GLADIO, organizzazione segreta il cui motto era: “In silenzio servo la libertà” operava nell’ottica della guerra fredda, in chiave anticomunista, antisovietica, atlantistica.  Componenti: CIA, Servizi segreti italiani, gruppi di estrema destra, P2, Noto servizio.  Fondatori: Governo statunitense, governo italiano, NATO.  Componenti: vari uomini politici, 622 agenti gladiatori.  Finalità: partecipazione alla guerra fredda e alla stretegia della tensione in Italia.  Faceva riferimento a Francesco Cossiga. E’ stata attiva dal 1956 al 1990.

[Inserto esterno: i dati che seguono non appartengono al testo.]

(** [set_parent] when the blob carries no usable _HID: the key is absent,
    or its value is four characters long and reads none.  The blob is left
    as it was and [create_xorg_parent] is called without an id. *)
Lemma set_parent_without_id
    (lookup : string -> string -> option (nat * nat))
    (get_sysname : udev_device -> string) (H : host)
    (ud : udev_device) (st : proc) (desc pnpinfo parentname : string) :
  ends_with_digit (get_sysname ud) = true ->
  sysctl_string H (unit_mib (get_sysname ud) ".%desc") 80 = Some desc ->
  sysctl_string H (unit_mib (get_sysname ud) ".%pnpinfo") 1024 = Some pnpinfo ->
  sysctl_string H (unit_mib (get_sysname ud) ".%parent") 80 = Some parentname ->
  lookup pnpinfo "_HID" = None
  \/ (exists p : nat, lookup pnpinfo "_HID" = Some (p, 4)
                      /\ pnp_value pnpinfo (p, 4) = "none") ->
  set_parent lookup get_sysname H ud st
  = (adopt ud
       (create_xorg_parent H ud (get_sysname ud) (strip_name desc)
          (Some (legacy_product
                   (legacy_ids pnpinfo
                      (lookup pnpinfo "vendor") (lookup pnpinfo "product")
                      (lookup pnpinfo "device") parentname
                      (snprintf (syspathlen_wo_units (get_sysname ud) + 1)
                         (get_sysname ud)))))
          None),
     ask (unit_mib (get_sysname ud) ".%parent")
       (ask (unit_mib (get_sysname ud) ".%pnpinfo")
          (ask (unit_mib (get_sysname ud) ".%desc") st))).
Proof.
  intros Hunit Hdesc Hpnp Hparent Hid.
  rewrite (set_parent_success lookup get_sysname H ud st desc pnpinfo parentname)
    by assumption.
  assert (Hkeep : retain_pnp_id pnpinfo (lookup pnpinfo "_HID") = (None, pnpinfo)).
  { destruct Hid as [-> | (p & -> & Hnone)]; [reflexivity|].
    now rewrite retain_none. }
  rewrite Hkeep. reflexivity.
Qed.

(** [set_parent] when the blob carries a _HID value that is not the four
    characters none: the value is cut off by a NUL stored behind it, and
    [create_xorg_parent] is called with the string that starts at the
    value. *)
Lemma set_parent_with_id
    (lookup : string -> string -> option (nat * nat))
    (get_sysname : udev_device -> string) (H : host)
    (ud : udev_device) (st : proc) (desc pnpinfo parentname : string)
    (p l : nat) :
  ends_with_digit (get_sysname ud) = true ->
  sysctl_string H (unit_mib (get_sysname ud) ".%desc") 80 = Some desc ->
  sysctl_string H (unit_mib (get_sysname ud) ".%pnpinfo") 1024 = Some pnpinfo ->
  sysctl_string H (unit_mib (get_sysname ud) ".%parent") 80 = Some parentname ->
  lookup pnpinfo "_HID" = Some (p, l) ->
  ~ (l = 4 /\ pnp_value pnpinfo (p, l) = "none") ->
  set_parent lookup get_sysname H ud st
  = (adopt ud
       (create_xorg_parent H ud (get_sysname ud) (strip_name desc)
          (Some (legacy_product
                   (legacy_ids (poke_nul pnpinfo (p + l))
                      (lookup pnpinfo "vendor") (lookup pnpinfo "product")
                      (lookup pnpinfo "device") parentname
                      (snprintf (syspathlen_wo_units (get_sysname ud) + 1)
                         (get_sysname ud)))))
          (Some (cstr_at (poke_nul pnpinfo (p + l)) p))),
     ask (unit_mib (get_sysname ud) ".%parent")
       (ask (unit_mib (get_sysname ud) ".%pnpinfo")
          (ask (unit_mib (get_sysname ud) ".%desc") st))).
Proof.
  intros Hunit Hdesc Hpnp Hparent Hid Hkept.
  rewrite (set_parent_success lookup get_sysname H ud st desc pnpinfo parentname)
    by assumption.
  assert (Hkeep : retain_pnp_id pnpinfo (lookup pnpinfo "_HID")
                  = (Some (p, l), poke_nul pnpinfo (p + l))).
  { rewrite Hid.
    destruct (fst (retain_pnp_id pnpinfo (Some (p, l)))) eqn:Hfst.
    - revert Hfst. unfold retain_pnp_id.
      destruct (Nat.eqb l 4 && strncmp_eq (cstr_at pnpinfo p) "none" 4);
        [discriminate | reflexivity].
    - apply retain_none_iff in Hfst. contradiction. }
  rewrite Hkeep. reflexivity.
Qed.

NOTO SERVIZIO o ANELLO – E’ stato un’organizzazione segreta composta da ex ufficiali repubblichini, imprenditori, industriali, soggetti del mondo politico ed economico, della malavita e della criminalità organizzata, fondata verso la fine della 2° guerra mondiale e sopravvissuta con varie trasformazioni fino alla fine degli anni ’90.  Una sorta di servizio segreto parallelo che fungeva da elemento di congiunzione fra gerarchie politiche e civili e gerarchie militari nella lotta contro il comunismo.  Faceva riferimento diretto al Giulio Andreotti, dipendendo direttamente dalla Presidenza del Consiglio; è stato un monopolio democristiano.

P2 –  Loggia massonica Propaganda 2, aderente al Grande Oriente d’Italia, dal quale fu sospesa nel 1976, nel periodo della conduzione da parte dell’imprenditore toscano Licio Gelli.  La Commissione parlamentare d’inchiesta Anselmi denunciò la Loggia P2 come una vera e propria “organizzazione criminale e eversiva” e fu sciolta da un’apposita legge nel 1982.  La lista scoperta degli affiliati (962) comprendeva i nomi di 44 parlamentari, 1 segretario nazionale di partito, 12 generali dei carabinieri, 5 della Guardia di finanza, 22 generali dell’esercito, 4 dell’aeronautica militare, 8 ammiragli, vari magistrati e funzionari pubblici di alto livello,  giornalisti  famosi, personaggi legati al mondo dello spettacolo, imprenditori, i capi dei servizi segreti italiani e i loro principali collaboratori.  Lo stesso Gelli, però, aveva fatto riferimento ad un’altra lista, rimasta coperta, occulta, con i nomi di personaggi ancora più insospettabili e ancora più potenti.

Per quanto riguarda la strage dell’Italicus, i colpevoli non sono mai stati individuati dalla giustizia, ma la commissione parlamentare sulla loggia P2 ha dichiarato:  “…. Si può affermare che gli accertamenti compiuti dai giudici bolognesi, così come sono stati base per una sentenza assolutoria per non sufficientemente provate responsabilità personale degli imputati, costituiscono altresì base quanto mai solida, quando vengano integrati con ulteriori elementi in possesso della Commissione per affermare che la strage dell’Italicus è ascrivibile ad una organizzazione terroristica di ispirazione neofascista e neonazista operante in Toscana; che la Loggia P2 svolse opera di istigazione agli attentati e di finanziamento nei confronti dei gruppi della destra extraparlamentare in Toscana; che la Loggia P2 è quindi gravemente coinvolta nella strage dell’Italicus e può ritenersi, anzi addirittura responsabile in termini non giudiziari, ma storico-politici, quale essenziale retroterra economico, organizzativo e morale.

Sia per la strage della Banca dell’Agricoltura a Milano, ricordata come strage di Piazza Fontana, sia per quella dell’Italicus, i parenti delle vittime, che in giudizio si erano costituiti parte civile, hanno dovuto anche pagare le spese processuali.